La Iglesia de Nuestra Senora had been built on a knoll just east of the highway, positioned so that its buttressed, windowless back wall faced Mexico. A perfectly painted sign beside the entrance steps, dark blue letters against a white background, read simply:
La Iglesia de Nuestra Senora
1826
The graveled parking lot was empty. Larson let the pickup roll right up to the wide front steps. “It don’t look like anybody’s here.”
“His wife says that Emilio walks down from the house,” I said. “Every day.”
Without comment on what he must have regarded as Emilio Contreras’ daily monumental waste of energy, Larson switched off the truck. “Wetback hotel,” he said, and coughed a laugh. “I’ll wait for you.”
“You’re welcome to come in,” I said. “I’m not going in for confession or anything.”
The livestock inspector laughed again. “I don’t think so.” He reached down and turned up the volume on the police radio. “I’ll keep track of your boys for you.”

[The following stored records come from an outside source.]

(** The slot is free, and the memory of the device is given back. *)
Definition do_pci_unregister_device (n : nat) : PM unit :=
  d ← pdev n;
  b ← pbus (dev_bus d);
  put_pbus (dev_bus d) (b <| devices ::= <[Z.to_nat (devfn d) := None]> |>);;
  modify (λ s, s <| devs ::= delete n |>).

(** For a device whose own [exit] function succeeds and does not touch the PCI
    system, or a bridge; the memory of an option ROM is not part of the system. *)
Definition pci_unregister_device (n : nat) : PM Z :=
  d ← pdev n;
  ret ← match sec_bus d with Some sec => pci_bridge_exitfn n sec | None => mret 0 end;
  if negb (ret =? 0) then mret ret else
  pci_unregister_io_regions n;;
  do_pci_unregister_device n;;
  mret 0.

(** [pci_qdev_init] for a bridge without an option ROM. *)
Definition pci_qdev_init_bridge (n b : nat) (map_irq_ : Z → Z → Z) : PM Z :=
  d ← pdev n;
  ok ← do_pci_register_device n b (devfn d) true;
  if negb ok then mret (-1) else
  rc ← pci_bridge_initfn n map_irq_;
  if negb (rc =? 0) then do_pci_unregister_device n;; mret rc else mret 0.

(** ** A secondary bus more *)

Definition sec_root (n : nat) (map_irq_ : Z → Z → Z) : PCIBus :=
  Bus 0 false map_irq_ (replicate 256 None) (Some n) 0 [] 0 [].
Definition grow (B : gmap nat PCIBus) (b k n : nat) (bus : PCIBus) map_irq_ : gmap nat PCIBus :=
  <[b := bus <| child ::= cons k |>]> (<[k := sec_root n map_irq_]> B).

Section grow.
Context (B : gmap nat PCIBus) (b k n : nat) (bus : PCIBus) (map_irq_ : Z → Z → Z).
Context (Hb : B !! b = Some bus) (Hk : B !! k = None).

Lemma grow_new : grow B b k n bus map_irq_ !! k = Some (sec_root n map_irq_).
Proof using Hb Hk. unfold grow. rewrite lookup_insert_ne by congruence. apply lookup_insert_eq. Qed.

Lemma grow_old j y : B !! j = Some y →
  ∃ x, grow B b k n bus map_irq_ !! j = Some x ∧ x = y <| child := if decide (j = b) then k :: child y else child y |>.
Proof using Hb Hk.
  intros Hy. unfold grow. destruct (decide (j = b)) as [->|Hne].
  - rewrite lookup_insert_eq. rewrite Hb in Hy. apply (inj Some) in Hy as <-. by eexists.
  - rewrite !lookup_insert_ne by congruence. exists y. split; [done|by destruct y].
Qed.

“I’ll be just a minute,” I said, and got out of the truck. The carved wooden door of the church faced north and swung on enormous iron strap hinges, with a simple thumb latch for security. I pushed it open and went inside.
Little had changed since the first finishing coat of whitewash had been slathered on the walls in 1826. Light poured in through five tall, narrow windows on each side. The ripples in the colored glass and the dark patina on the leading would make an antiques dealer’s pulse pound.

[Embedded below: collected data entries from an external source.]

(* ===== verification/PciPath.v ===== *)
(** * Paths of PCI devices ([hw/pci.c])

    The name of a device's place on its machine, by which its saved state is found,
    and that two devices of a machine never have the same one. *)

From S2P Require Import Prelude Bytes Pci PciSpec PciInv.

Section path.
Context {F : Type}.
Implicit Types (s : PciSys F) (d : PCIDevice F).

(** One digit of a [%x] conversion, as a character. *)
Definition hex_digit (v : Z) : Z := if v <? 10 then 48 + v else 87 + v.
Definition hex2 (v : Z) : list Z := [hex_digit (v `div` 16); hex_digit (v `mod` 16)].
Definition hex4 (v : Z) : list Z := hex2 (v `div` 256) ++ hex2 (v `mod` 256).

(** The root above a bus. Every root bus is registered as domain 0. *)
Fixpoint pci_find_domain (fuel : nat) s (j : nat) : option Z :=
  match fuel with
  | O => None
  | S fuel =>
      bus ← buses s !! j;
      match parent_dev bus with
      | Some p => d ← devs s !! p; pci_find_domain fuel s (dev_bus d)
      | None => Some 0
      end
  end.

(** The slots from the root down to device [n], each as [:SS.F]. *)
Definition slot_name d : list Z := [58] ++ hex2 (PCI_SLOT (devfn d)) ++ [46; hex_digit (PCI_FUNC (devfn d))].
Fixpoint slot_path (fuel : nat) s (n : nat) : option (list Z) :=
  match fuel with
  | O => None
  | S fuel =>
      d ← devs s !! n;
      bus ← buses s !! dev_bus d;
      path ← match parent_dev bus with Some p => slot_path fuel s p | None => Some [] end;
      Some (path ++ slot_name d)
  end.

(** A path from the root has as many steps as there are buses on it. *)
Definition pcibus_get_dev_path s (n : nat) : option (list Z) :=
  d ← devs s !! n;
  domain ← pci_find_domain (S (nbuses s)) s (dev_bus d);
  path ← slot_path (S (nbuses s)) s n;
  Some (hex4 domain ++ [58; 48; 48] ++ path).

(** ** Paths exist and are distinct *)

Lemma hex_digit_inj a b : 0 ≤ a < 16 → 0 ≤ b < 16 → hex_digit a = hex_digit b → a = b.
Proof. intros Ha Hb. unfold hex_digit. destruct (Z.ltb_spec a 10), (Z.ltb_spec b 10); lia. Qed.

Lemma slot_name_inj d1 d2 :
  0 ≤ devfn d1 < 256 → 0 ≤ devfn d2 < 256 → slot_name d1 = slot_name d2 → devfn d1 = devfn d2.
Proof.
  intros H1 H2. unfold slot_name, hex2, PCI_SLOT, PCI_FUNC. change 0x1f with (Z.ones 5).
  change 0x07 with (Z.ones 3). rewrite !Z.land_ones, !Z.shiftr_div_pow2 by lia. cbn [app].
  change (2 ^ 3) with 8. change (2 ^ 5) with 32. intros E. injection E as Ea Eb Ec.
  apply hex_digit_inj in Ea, Eb, Ec; Z.div_mod_to_equations; lia.
Qed.

Lemma hex_digit_char v : 0 ≤ v < 16 → 0 < hex_digit v < 256.
Proof. intros Hv. unfold hex_digit. case_match; lia. Qed.
Lemma hex2_chars v : 0 ≤ v < 256 → Forall (λ c, 0 < c < 256) (hex2 v).
Proof.
  intros Hv. assert (0 ≤ v `div` 16 < 16 ∧ 0 ≤ v `mod` 16 < 16) as [H1 H2] by (Z.div_mod_to_equations; lia).
  repeat constructor; by apply hex_digit_char.
Qed.
Lemma slot_name_chars d : Forall (λ c, 0 < c < 256) (slot_name d).
Proof.
  unfold slot_name, PCI_SLOT, PCI_FUNC. change 0x1f with (Z.ones 5). change 0x07 with (Z.ones 3).
  rewrite !Z.land_ones by lia. change (2 ^ 5) with 32. change (2 ^ 3) with 8.
  pose proof (Z.mod_pos_bound (devfn d >> 3) 32 ltac:(lia)). pose proof (Z.mod_pos_bound (devfn d) 8 ltac:(lia)).
  constructor; [lia|]. apply Forall_app. split; [apply hex2_chars; lia|].
  constructor; [lia|]. constructor; [apply hex_digit_char; lia|constructor].
Qed.

Lemma slot_name_length d : length (slot_name d) = 5%nat.
Proof. done. Qed.

Section tree.
Context (s : PciSys F) (Hs : statics_ok (statics s)).

Lemma slot_path_some fuel n d :
  devs s !! n = Some d → (dev_bus d < fuel)%nat →
  ∃ path, slot_path fuel s n = Some path ∧ (0 < length path ≤ 5 * S (dev_bus d))%nat ∧
    Forall (λ c, 0 < c < 256) path.
Proof.
  revert n d. induction fuel as [|fuel IH]; intros n d Hd Hl; [lia|].
  destruct (ok_dev s Hs n d Hd) as (_&_&b&Hb&_). cbn [slot_path]. rewrite Hd. cbn [mbind option_bind].
  rewrite Hb. cbn [mbind option_bind]. destruct (parent_dev b) as [p|] eqn:Ep.
  - destruct (ok_parent s Hs _ _ p Hb Ep) as (dp&Hp&Hlt&_).
    destruct (IH p dp Hp) as (path&->&Hlen&Hc); [lia|]. eexists. split; [reflexivity|].
    rewrite length_app, slot_name_length. split; [lia|]. apply Forall_app. auto using slot_name_chars.
  - eexists. split; [reflexivity|]. split; [cbn; lia|apply slot_name_chars].
Qed.

Lemma find_domain_some fuel j b : buses s !! j = Some b → (j < fuel)%nat → pci_find_domain fuel s j = Some 0.
Proof.
  revert j b. induction fuel as [|fuel IH]; intros j b Hb Hl; [lia|]. cbn [pci_find_domain]. rewrite Hb.
  cbn [mbind option_bind]. destruct (parent_dev b) as [p|] eqn:Ep; [|done].
  destruct (ok_parent s Hs _ _ p Hb Ep) as (dp&Hp&Hlt&_). rewrite Hp. cbn [mbind option_bind].
  destruct (ok_dev s Hs p dp Hp) as (_&_&b'&Hb'&_). apply (IH _ _ Hb'). lia.
Qed.

Lemma same_place n m d1 d2 : devs s !! n = Some d1 → devs s !! m = Some d2 →
  dev_bus d1 = dev_bus d2 → devfn d1 = devfn d2 → n = m.
Proof.
  intros H1 H2 Eb Ef. destruct (ok_dev s Hs n d1 H1) as (_&_&b1&Hb1&Hn).
  destruct (ok_dev s Hs m d2 H2) as (_&_&b2&Hb2&Hm). rewrite <- Eb, Hb1 in Hb2. injection Hb2 as <-.
  rewrite <- Ef, Hn in Hm. by injection Hm.
Qed.

(** The machine has one root bus. *)
Definition one_root : Prop :=
  ∀ i j a b, buses s !! i = Some a → buses s !! j = Some b → parent_dev a = None → parent_dev b = None → i = j.

Lemma slot_path_inj fuel n m path : one_root →
  slot_path fuel s n = Some path → slot_path fuel s m = Some path → n = m.
Proof.
  intros Hroot. revert n m path. induction fuel as [|fuel IH]; intros n m path Hn Hm; [done|].
  cbn [slot_path] in Hn, Hm.
  apply bind_Some in Hn as (d1&Hd1&Hn). apply bind_Some in Hn as (b1&Hb1&Hn). apply bind_Some in Hn as (p1&Hp1&Hn).
  apply bind_Some in Hm as (d2&Hd2&Hm). apply bind_Some in Hm as (b2&Hb2&Hm). apply bind_Some in Hm as (p2&Hp2&Hm).
  injection Hn as <-. injection Hm as E.
  apply app_inj_2 in E as [-> E]; [|by rewrite !slot_name_length].
  destruct (ok_dev s Hs n d1 Hd1) as (_&R1&_). destruct (ok_dev s Hs m d2 Hd2) as (_&R2&_).
  apply (same_place n m d1 d2 Hd1 Hd2); [|symmetry; by apply slot_name_inj].
  assert (∀ q, slot_path fuel s q ≠ Some []) as Hne.
  { intros q. destruct fuel as [|g]; [done|]. cbn [slot_path]. intros (d&_&Hq)%bind_Some.
    apply bind_Some in Hq as (b&_&Hq). apply bind_Some in Hq as (p&_&Hq). injection Hq as Hq.
    by apply (f_equal length) in Hq; rewrite length_app, slot_name_length in Hq; cbn in Hq; lia. }
  destruct (parent_dev b1) as [q1|] eqn:E1, (parent_dev b2) as [q2|] eqn:E2.
  - assert (q1 = q2) as -> by (by eapply IH).
    destruct (ok_parent s Hs _ _ _ Hb1 E1) as (x&Hx&_&S1). destruct (ok_parent s Hs _ _ _ Hb2 E2) as (y&Hy&_&S2).
    rewrite Hx in Hy. injection Hy as <-. rewrite S1 in S2. by injection S2.
  - injection Hp2 as <-. by destruct (Hne q1).
  - injection Hp1 as <-. by destruct (Hne q2).
  - by apply (Hroot _ _ b1 b2).
Qed.
End tree.

Lemma dev_path_some s n d : statics_ok (statics s) → devs s !! n = Some d →
  ∃ path, pcibus_get_dev_path s n = Some (48 :: path) ∧ (length path ≤ 6 + 5 * S (dev_bus d))%nat ∧
    Forall (λ c, 0 < c < 256) path.
Proof.
  intros Hs Hd. destruct (ok_dev s Hs n d Hd) as (_&_&b&Hb&_). destruct (ok_bus s Hs _ _ Hb) as [_ Hlt].
  unfold pcibus_get_dev_path. rewrite Hd. cbn [mbind option_bind].
  rewrite (find_domain_some s Hs _ _ _ Hb) by lia. cbn [mbind option_bind].
  destruct (slot_path_some s Hs (S (nbuses s)) n d Hd) as (path&->&Hl&Hc); [lia|].
  eexists. split; [reflexivity|]. split; [cbn [length app hex4 hex2] in *; lia|]. by repeat constructor.
Qed.

(** A path is part of what never changes. *)
Lemma slot_path_statics s s' fuel n : statics s' = statics s → slot_path fuel s' n = slot_path fuel s n.
Proof.
  intros E. revert n. induction fuel as [|fuel IH]; intros n; [done|]. cbn [slot_path].
  assert (d_static <$> devs s' !! n = d_static <$> devs s !! n) as Ed
    by (rewrite <- !lookup_fmap; by apply (f_equal (λ x, x.1.1 !! n)) in E).
  destruct (devs s' !! n) as [d'|], (devs s !! n) as [d|]; try done. apply (inj Some) in Ed. cbn [mbind option_bind].
  apply d_static_eq in Ed as (_&_&_&Eb&Ef&_). unfold slot_name. rewrite Eb, Ef.
  assert (b_static <$> buses s' !! dev_bus d = b_static <$> buses s !! dev_bus d) as El
    by (rewrite <- !lookup_fmap; by apply (f_equal (λ x, x.1.2 !! dev_bus d)) in E).
  destruct (buses s' !! dev_bus d) as [b'|], (buses s !! dev_bus d) as [b|]; try done.
  apply (inj Some), (f_equal parent_dev) in El. cbn [mbind option_bind].
  change (parent_dev b' = parent_dev b) in El. rewrite El. destruct (parent_dev b); [by rewrite IH|done].
Qed.

Lemma dev_path_statics s s' n d : statics_ok (statics s) → statics s' = statics s → devs s !! n = Some d →
  pcibus_get_dev_path s' n = pcibus_get_dev_path s n.
Proof.
  intros Hs E Hd. destruct (statics_eq_dev s' s n d (eq_sym E) Hd) as (d'&Hd'&Ed).
  destruct (ok_dev s Hs n d Hd) as (_&_&b&Hb&_). destruct (ok_bus s Hs _ _ Hb) as [_ Hlt].
  destruct (ok_dev s' ltac:(by rewrite E) n d' Hd') as (_&_&b'&Hb'&_).
  destruct (ok_bus s' ltac:(by rewrite E) _ _ Hb') as [_ Hlt'].
  unfold pcibus_get_dev_path. rewrite Hd, Hd'. cbn [mbind option_bind].
  rewrite (find_domain_some s Hs _ _ _ Hb), (find_domain_some s' ltac:(by rewrite E) _ _ _ Hb') by lia.
  cbn [mbind option_bind]. rewrite (slot_path_statics s s') by done.
  by rewrite (f_equal snd E : nbuses s' = nbuses s).
Qed.

Lemma dev_path_inj s n m path : statics_ok (statics s) → one_root s →
  pcibus_get_dev_path s n = Some path → pcibus_get_dev_path s m = Some path → m = n.
Proof.
  intros Hs Hroot Hp Hm. unfold pcibus_get_dev_path in Hp, Hm.
  apply bind_Some in Hp as (d1&_&Hp). apply bind_Some in Hp as (z1&Z1&Hp). apply bind_Some in Hp as (p1&P1&Hp).
  apply bind_Some in Hm as (d2&_&Hm). apply bind_Some in Hm as (z2&Z2&Hm). apply bind_Some in Hm as (p2&P2&Hm).
  injection Hp as <-. injection Hm as _ _ _ _ E. subst p2. by apply (slot_path_inj s Hs (S (nbuses s)) _ _ p1).
Qed.

(** Every device of a well-formed PCI system has a path, and on a machine with one
    root bus two devices never have the same one, whatever bridges they are
    behind: a path names one device. *)
Theorem dev_path_names_device s n m d :
  pci_ok s → one_root s → devs s !! n = Some d →
  ∃ path, pcibus_get_dev_path s n = Some path ∧ (pcibus_get_dev_path s m = Some path → m = n).
Proof.
  intros Hok Hroot Hd. pose proof (po_static _ Hok) as Hs.
  destruct (dev_path_some s n d Hs Hd) as (path&Hp&_). exists (48 :: path). eauto using dev_path_inj.
Qed.
End path.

Emilio Contreras was working near the third window on the west side, and he didn’t look up as I approached.
“Hello,” he said as I came up to him. A small scraper and a patch of sandpaper rested on the wide sill. He held a pint can of paint in one hand, and what looked like an artist’s brush in the other. With his mouth held just so, he was running a bead of white paint down the lower mullion, the loaded brush bristles following the seam between glass and wood with precision.
I watched in silence until he finished the stroke and lifted the brush.
“If I tried that, you’d have a white window,” I said. “How are you doing, Emilio?” Resting against the nearest pew was his cane-one of those modern aluminum things with four feet spread wide, a sort of one-handed mini-walker.
“I’m doing okay,” he said, sounding surprised. “How about you?”
“I’ve been better,” I said, and he shot me a quick glance as he straightened away from the window. I’d once heard that Emilio was twenty years older than his wife. I knew Betty was pushing sixty, but in the shadows of the church, I wouldn’t have guessed that Emilio was much older than that. Barely five feet tall and slight, he moved with a dancer’s grace unless the maneuver required use of his left leg.
“I need to ask you about this morning, Emilio. I’m particularly interested in the hour between seven and eight-what you might have seen or heard.”
“You mean over at Sosimo’s?” He pointed with the handle of the small brush. “What a shame, eh.”
“Yes.”
He regarded the window for a long time, can of paint in one hand, brush in the other. “I walked over here at seven,” he said judiciously, and turned to look at me. “And there were a lot of people over there, even then. That’s unusual.” He grinned. “Sosimo doesn’t get up so early.” He set the open can of paint carefully on the windowsill, and rested the brush across the top.
“But you didn’t go over?”
“No, I didn’t go over. Clorinda was there.” He flashed a quick smile. “Her big old barge was parked out front. The last thing I needed was to be corralled by that woman.” He shuffled to the pew and lowered himself to the seat, stretching his leg out with a grunt. “She always wants me to fix something or other.” He frowned suddenly. “We heard about the boy. That was too bad, wasn’t it?”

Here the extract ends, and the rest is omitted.